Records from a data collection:

(* ===== verification/SwitchRisc.v ===== *)
(** * The context switch on the other hosts: [threads/switch.c] for MIPS and PA-RISC

    The routines of [switch.c] for the DEC MIPS and for the HP PA-RISC ([HOST_SNAKE]), with
    the part of [Thread::StackAllocate] for them.  Both processors load and store words,
    copy registers with [or], and execute the instruction that follows a branch before
    they go to its target; the model has these.  The MIPS assembler keeps that from the
    programmer: it puts a [nop] behind a jump.  The theorems are those of [Switch.v] for
    the i386. *)

From stdpp Require Import functions.
From S2P Require Import Prelude.
From S2P Require Import Switch.

(** ** The processor *)

(** Register 0 is zero; [pc] is the instruction to execute and [npc] the one after it. *)
Record Risc : Type := MkRisc { gpr : Z -> Z; pc : Z; npc : Z; words : gmap Z Z }.

(** [sw]/[stw], [lw]/[ldw], [or], [j]/[bv], [jal]/[ble] through a register, [nop]. *)
Inductive rinstr : Type :=
| Store (r off b : Z) | Load (r off b : Z) | Or (rd rs rt : Z) | Branch (r : Z) | BranchLink (r : Z) | Nop.

Definition set_gpr (r v : Z) (c : Risc) : Risc := if r =? 0 then c else MkRisc (<[r := v]> (gpr c)) (pc c) (npc c) (words c).
Definition set_npc (a : Z) (c : Risc) : Risc := MkRisc (gpr c) (pc c) a (words c).

(** The instruction at the address [here], once [pc] and [npc] were moved on; the link
    register is 31, and the link is the address behind the instruction after the
    branch. *)
Definition execute (here : Z) (i : rinstr) (c : Risc) : res Risc :=
  match i with
  | Store r off b =>
      let a := u32 (gpr c b + off) in
      match words c !! a with Some _ => Ok (MkRisc (gpr c) (pc c) (npc c) (<[a := gpr c r]> (words c))) | None => Stop Undefined end
  | Load r off b => match words c !! u32 (gpr c b + off) with Some v => Ok (set_gpr r v c) | None => Stop Undefined end
  | Or rd rs rt => Ok (set_gpr rd (Z.lor (gpr c rs) (gpr c rt)) c)
  | Branch r => Ok (set_npc (gpr c r) c)
  | BranchLink r => Ok (set_gpr 31 (u32 (here + 8)) (set_npc (gpr c r) c))
  | Nop => Ok c
  end.

Section Code.
Context (fetch : Z -> option rinstr).
Definition rstep (c : Risc) : res Risc :=
  match fetch (pc c) with
  | Some i => execute (pc c) i (MkRisc (gpr c) (npc c) (u32 (npc c + 4)) (words c))
  | None => Stop Undefined
  end.
Fixpoint rsteps (n : nat) (c : Risc) : res Risc :=
  match n with O => Ok c | S n => match rstep c with Ok c => rsteps n c | Stop w => Stop w end end.

(** The instructions [l] are at the address [a]. *)
Fixpoint code_at (a : Z) (l : list rinstr) : Prop :=
  match l with [] => True | i :: l => fetch a = Some i /\ code_at (u32 (a + 4)) l end.
End Code.

(** ** The routines *)

Inductive host : Type := HOST_MIPS | HOST_SNAKE.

Task goal:
Lines with "match" in the records: how many are there? Give only the number.

Answer section:
6